Format Read: Hardcover
Release Date: October 2nd
Buying Links: Amazon Barnes & Noble The Book Depository
Book Blurb (from goodreads):
When race caller and television presenter Mark Shillingford calls a race in which his twin sister, Clare, an accomplished and successful jockey, comes in second when she could have won, he believes the worst: that she lost on purpose, and the race was fixed. That night, Mark confronts Clare with his suspicions, she storms off after an argument—and it’s the last time Mark sees her alive. Hours later, Clare jumps to her death from the balcony of a London hotel . . . or so it seems.
Devastated and guilty over her death, Mark goes in search of answers. What had led Clare to take her own life? Or was it not suicide at all?

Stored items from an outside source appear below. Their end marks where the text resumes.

(** C3. LeastResponseTime scenario of [TestLeastResponseTimeUpdate]: over
    four different backends [b0] to [b3], eight iterations of one
    [SelectServer], followed from the fifth iteration on by one [Update] (of
    [b0], [b3], [b2], [b0] in this order), select
    [b0, b1, b2, b3, b0, b1, b2, b1], whenever the three response times
    that decide the selections (of [b0], [b3] and [b2], each from the first
    selection of the backend to its update) give a positive running mean,
    as they do with 100ms between the iterations. *)
Theorem least_response_time_update_scenario
    (b0 b1 b2 b3 : string) (clock uclock : nat -> time.Time) :
  NoDup [b0; b1; b2; b3] ->
  PrimFloat.ltb 0
    (LeastResponseTime.mean
       [time.Seconds (time.Since (uclock 4%nat) (clock 0%nat))]) = true ->
  PrimFloat.ltb 0
    (LeastResponseTime.mean
       [time.Seconds (time.Since (uclock 5%nat) (clock 3%nat))]) = true ->
  PrimFloat.ltb 0
    (LeastResponseTime.mean
       [time.Seconds (time.Since (uclock 6%nat) (clock 2%nat))]) = true ->
  exists p,
    LeastResponseTime.run (update_test_calls [b0; b3; b2] clock uclock 8 0)
      (LeastResponseTime.NewLeastResponseTime [b0; b1; b2; b3])
    = Returned ([b0; b1; b2; b3; b0; b1; b2; b1], p).
Proof.
  intros Hnd Hp0 Hp3 Hp2.
  destruct (four_distinct b0 b1 b2 b3 Hnd)
    as ((H01 & H02 & H03 & H12 & H13 & H23) & (H10 & H20 & H30 & H21 & H31 & H32)).
  destruct (positive_mean_facts _ Hp0) as (Hn0 & Hi0 & He0).
  destruct (positive_mean_facts _ Hp3) as (Hn3 & Hi3 & He3).
  destruct (positive_mean_facts _ Hp2) as (Hn2 & Hi2 & He2).
  change (update_test_calls [b0; b3; b2] clock uclock 8 0)
    with [CallSelect (clock 0%nat); CallSelect (clock 1%nat);
          CallSelect (clock 2%nat); CallSelect (clock 3%nat);
          CallSelect (clock 4%nat); CallUpdate b0 (uclock 4%nat);
          CallSelect (clock 5%nat); CallUpdate b3 (uclock 5%nat);
          CallSelect (clock 6%nat); CallUpdate b2 (uclock 6%nat);
          CallSelect (clock 7%nat); CallUpdate b0 (uclock 7%nat)].
  eexists. unfold LeastResponseTime.NewLeastResponseTime. cbn [fold_left].
  do 5 lrt_select.
  lrt_update. lrt_select.
  lrt_update. lrt_select.
  lrt_update. lrt_select.
  lrt_update. reflexivity.
Qed.

Lemma least_response_time_update_scenario_witness :
  NoDup servers /\
  PrimFloat.ltb 0
    (LeastResponseTime.mean
       [time.Seconds (time.Since (sleep_clock 4) (sleep_clock 0))]) = true /\
  PrimFloat.ltb 0
    (LeastResponseTime.mean
       [time.Seconds (time.Since (sleep_clock 5) (sleep_clock 3))]) = true /\
  PrimFloat.ltb 0
    (LeastResponseTime.mean
       [time.Seconds (time.Since (sleep_clock 6) (sleep_clock 2))]) = true /\
  exists p,
    LeastResponseTime.run (update_test_calls peers sleep_clock sleep_clock 8 0)
      (LeastResponseTime.NewLeastResponseTime servers)
    = Returned
        (["localhost:5000"; "localhost:5001"; "localhost:5002"; "localhost:5003";
          "localhost:5000"; "localhost:5001"; "localhost:5002"; "localhost:5001"]%string,
         p).
Proof.
  split; [exact servers_NoDup|].
  split; [vm_compute; reflexivity|].
  split; [vm_compute; reflexivity|].
  split; [vm_compute; reflexivity|].
  exact (least_response_time_update_scenario
           "localhost:5000" "localhost:5001" "localhost:5002" "localhost:5003"
           sleep_clock sleep_clock servers_NoDup eq_refl eq_refl eq_refl).
Defined.

(** The three response times of the scenario with exactly 100ms between
    the iterations: 0.4s, 0.2s and 0.4s (the nearest [float64] values). *)
Example scenario_response_times :
  map (fun '(u, c) => time.Seconds (time.Since (sleep_clock u) (sleep_clock c)))
      [(4, 0); (5, 3); (6, 2)]%nat
  = [0x1.999999999999ap-2; 0x1.999999999999ap-3; 0x1.999999999999ap-2]%float.
Proof. vm_compute. reflexivity. Qed.

(** The selections do not depend on the sleeps being exact. *)
Example least_response_time_update_scenario_late :
  exists p,
    LeastResponseTime.run (update_test_calls peers late_clock later_clock 8 0)
      (LeastResponseTime.NewLeastResponseTime servers)
    = Returned
        (["localhost:5000"; "localhost:5001"; "localhost:5002"; "localhost:5003";
          "localhost:5000"; "localhost:5001"; "localhost:5002"; "localhost:5001"]%string,
         p).
Proof. eexists. vm_compute. reflexivity. Qed.

(** [TestN2One], [TestLeastConnections]: eight selections without [Update]. *)
Example n2one_scenario :
  run_calls (fun p _ => N2One.SelectServer p) (fun p s _ => N2One.Update p s)
    (map CallSelect (map sleep_clock (seq 0 8))) (N2One.NewN2One servers)
  = Returned (replicate 8 "localhost:5000"%string, N2One.NewN2One servers).
Proof. reflexivity. Qed.

Example least_connections_scenario :
  LeastConnections.selected_backends
    (fst (LeastConnections.run (map CallSelect (map sleep_clock (seq 0 8)))
            (LeastConnections.NewLeastConnections servers)))
  = servers ++ servers.
Proof. vm_compute. reflexivity. Qed.

(** Why the statements about LeastConnections bound the number of calls:
    once every count is the largest [int] the scan selects nothing, and
    [SelectServer] returns the empty string and counts it. *)
Example least_connections_saturated :
  LeastConnections.SelectServer
    (LeastConnections.mk ["a"%string] {["a"%string := Go.max_int]})
  = (""%string,
     LeastConnections.mk ["a"%string]
       (<[""%string := 1]> {["a"%string := Go.max_int]})).
Proof. vm_compute. reflexivity. Qed.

"She didn't say good-bye," he said suddenly. "Clare. She never said good-bye to me." "Dad, she was hardly likely to ring you up to say good-bye before she killed herself." "No, not that," he said, now openly crying. "I mean, she never said good-bye to me when she left here that evening. We had argued. We always seem to, these days. I can't even remember what it was about. Something about the house, or the garden. She kept telling me I was getting too old to look after it. Anyway, it doesn't matter what we argued about-suffice to say, we did. And I told her that she was an insufferable spoiled brat who should know better than to speak to her parent like that." I could imagine the exchange. I'd had them myself with the old git. "She just walked out without another word," he said miserably. "She didn't even say good-bye to your mother. I followed her outside, telling her not to be so bloody stupid, but she didn't reply. She didn't even look at me. She got in her car and drove away without a backward glance." He sobbed again. "I feel so guilty." Join the club, I thought.Reviewed By: Bea
I grew up reading Dick Francis's books, they were favorites of both my mom and dad, and I gobbled them up and continued to gobble them over the years. He went through a slump or two but always pulled out of them. When Dick and his son Felix started writing together, the books were okay but not great. Now Felix has taken over, writing the same style of racing mysteries that his father did. To be honest, I'd like to see him move away from his father's franchise and write his own material; I think he could be interesting on his own.
At the start of the book, it seemed as if he was trying too hard to channel his father but slowly the story smoothed out and I got caught up in it. Felix stayed true to his father's formula, there's little that's original. There are a few differences: his women characters aren't as strong and he killed off someone I didn't expect and that I think his father wouldn't have. But otherwise it's a tried and true Francis story.
I didn't find Mark's career to be all that fascinating but then the few times I watch a sports game on TV, I often hit the mute button. Mark himself is interesting and matures as the story progresses; like most Francis heroes he's a bit emotionally stunted at the start of the story. His parents felt a bit stereotyped and I would have liked more actual horse time. The blackmail twist was a good one, very clever. I figured out who blackmailer #1 was early on but not blackmailer #2. As for his sister's death, there were some surprise elements there, including the reason for her death. The killer was a complete surprise and not in a good way but more like Francis himself wasn't sure who the killer was and randomly picked a character. Francis did tie the killer into another element of the story (and it made me go "eeeeew") but I do wish that there's been some hint, some buildup, to the killer's identity.
It's not bad, it's a decent story and one I enjoyed after the rough start. I admit, I still miss Dick Francis.
I borrowed this book from my local library.